Petros Grivas: Also has shown significant activity in those pre-treated patients.
Shilpa Gupta: Yes, and in the side effect profile of these two agents is different. But that is another antibody-drug conjugate that I think is promising and we want to see more of the phase II study that is ongoing. And I think because these two drugs have non-overlapping toxicities, one could still use both in sequence, and it would be good to see more data from that study.
Petros Grivas: You raise a good point because both the antibody, the linker, and the toxin are different. Different markers of factions.
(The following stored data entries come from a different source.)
(* ===== verification/Simul.v ===== *)
(** * The tests of simultaneous operations: util/simul.c

    Every process of an MPI run does the same file-system operation at the same time, on one
    shared file or on a file of its own, and the program stops all of them when an operation
    that should succeed fails, or when not exactly one of several exclusive operations
    succeeds.  [Simul] translates the twenty tests, the helpers and [main] to processes of
    Mpi.v, for every rank; the file system is what answers the calls.  The theorems hold for
    every order in which the processes run. *)

From Stdlib Require Import Ascii.
From S2P Require Import Prelude Names ConnProps Startup ThreadTest Mpi.

#[local] Open Scope string_scope.
#[local] Open Scope Z_scope.

Module Simul.
Import Mpi.

(** ** System calls *)

Inductive call : Type :=
| Stat (p : string)
| Unlink (p : string)
| Rmdir (p : string)
| Creat (p : string)
| Mkdir (p : string)
| Symlink (target p : string)
| Link (old new : string)
| Rename (old new : string)
| Truncate (p : string) (len : Z)
| Readlink (p : string)
| Statfs (p : string)
| Open (p : string)
| Close (fd : Z)
| Lseek (fd off : Z)
| Read (fd count : Z)
| Write (fd count : Z)
| Getcwd
| Chdir (p : string)
| Opendir (p : string)
| Readdir (dir : Z)
| Closedir (dir : Z)
| Malloc
| Gettimeofday
| Gethostname
| Fgets
| Say (s : string).

(** The value returned, what stat says of the file, and the text of getcwd.  A null pointer
    is zero. *)
Inductive kind : Type := Regular | Directory | Other.
Record answer : Type := mkAnswer { rc : Z; mode : kind; text : string }.

Abbreviation P := (proc call answer).

Definition sys (c : call) : P answer := Call c Done.
Definition say (s : string) : P unit := _ ← sys (Say s); Done tt.
Definition abort {A} (code : Z) : P A := Stop (Aborted code).

(** FAIL *)
Definition fail {A} (msg : string) : P A := _ ← sys (Say msg); abort 1.

(** sprintf to a buffer of [room] bytes. *)
Definition sprintf (room : nat) (s : string) : P string :=
  if (String.length s <? room)%nat then Done s else Stop (Faulty OutOfBounds).

Definition MAX_FILENAME_LEN : nat := 512.
Definition errmsg_len : nat := MAX_FILENAME_LEN + 20.
Definition throttle : nat := 1.

(** The globals of a process. *)
Record env : Type := mkEnv { rank : nat; size : nat; testdir : option string; verbose : Z }.

Fixpoint for_each {A} (l : list A) (f : A -> P unit) : P unit :=
  match l with [] => Done tt | x :: l' => _ ← f x; for_each l' f end.

Section Tests.
Variable e : env.

(** "%s/%s.%d" *)
Definition path (prefix : string) (i : nat) : string :=
  default "(null)" (testdir e) +:+ "/" +:+ prefix +:+ "." +:+ ThreadTest.print_int (Z.of_nat i).

(** ** Helpers *)

Definition begin (str : string) : P unit :=
  if (0 <? verbose e) && (rank e =? 0)%nat then _ ← sys Gettimeofday; say (String.append "Beginning " str) else Done tt.

(** "end" is a word of the language. *)
Definition end_ (str : string) : P unit :=
  _ ← Barrier (Done tt);
  if (0 <? verbose e) && (rank e =? 0)%nat then _ ← sys Gettimeofday; say (String.append "Finished " str) else Done tt.

Definition MPI_Barrier : P unit := Barrier (Done tt).

Definition Seq_begin (numprocs : nat) : P unit :=
  if (numprocs <=? rank e)%nat then Recv (rank e - numprocs) (Done tt) else Done tt.

Definition Seq_end (numprocs : nat) : P unit :=
  if (rank e + numprocs <? size e)%nat then Send (rank e + numprocs) (Done tt) else Done tt.

(** MPI_Gather at rank 0: the other ranks get nothing. *)
Definition MPI_Gather (v : Z) : P (list Z) :=
  if (rank e =? 0)%nat then Collect v Done else Give v (Done []).

Definition remove_file_or_dir (name : string) : P unit :=
  st ← sys (Stat name);
  if rc st =? -1 then Done tt else
  _ ← (match mode st with
       | Regular =>
           _ ← say "stale file found";
           r ← sys (Unlink name);
           if rc r =? -1 then msg ← sprintf errmsg_len (String.append "unlink of " name); fail msg else Done tt
       | _ => Done tt
       end);
  match mode st with
  | Directory =>
      _ ← say "stale directory found";
      r ← sys (Rmdir name);
      if rc r =? -1 then msg ← sprintf errmsg_len (String.append "rmmdir of " name); fail msg else Done tt
  | _ => Done tt
  end.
There is in theory at least, no reason to have cross-resistance between these two antibody-drug conjugates.
Shilpa Gupta: Yeah.
Petros Grivas: So potentially if those agents go forward in urothelial cancer, could both have a role, one after the other.
Shilpa Gupta: Yes.
Petros Grivas: So we’ll see how the phase II and phase III data pan out.
Shilpa Gupta: Yeah.
Petros Grivas: What about targeted therapies and FGF receptor inhibition?
Shilpa Gupta: Yeah, so now we have the first targeted therapy approved erdafitinib which is the FGFR inhibitor and, it’s very exciting to see the field moving forward. And we have as a practice for standard of care, started sequencing our patients, instead of waiting when patients actually progressed on other therapies. And I think it adds a good agent in our pool of drugs that we have especially for patients who have not responded to immunotherapy or don’t have any other options. So it’s exciting.
Petros Grivas: I fully agree with you. It’s very exciting. And in the field of urothelial cancer, we haven’t seen a lot of advances for almost three decades and now we have immunotherapy, targeted therapies, FGF receptor inhibitors, antibody-drug conjugates. So, the sequence might start to become a question that was not before, until recently. So let’s give you a scenario. In the absence of a clinical trial, let’s say someone is away from a clinical trial, there’s not eligibility, and you have a patient who already progressed on platinum-based chemotherapy after some … Let’s say stable disease or response in the second-line setting.
This patient can potentially get a checkpoint inhibitor or if they have a genomic alteration in FGF receptor 2 or 3, they might potentially get erdafitinib. So if someone has the same mutation, who has the highest response rate with the FGF receptor 3 mutation let’s say, would you give this patients second line in the absence of a clinical trial? Erdafitinib or checkpoint inhibition? Any thoughts about that?
Shilpa Gupta: That’s a very good point, Petros. I think we want to move towards more and more precision medicine and if a patient does have a molecular marker, you might want to try that drug first because checkpoint inhibitor can always be given later. And as you know, single-agent checkpoint inhibitors are great when they work, but they only work in about a quarter of patients. So, you want to get the maximum mileage for the drugs that have a higher probability of working. And I would want to extend the responses with the FGFR inhibitor and then resolve the checkpoint inhibitor for later.
Petros Grivas: I think it’s really exciting to have all this emerging data and I look forward to having more discussions with you in the future meetings. I would like to thank you again for coming here today, and I would like to thank the audience for our attention.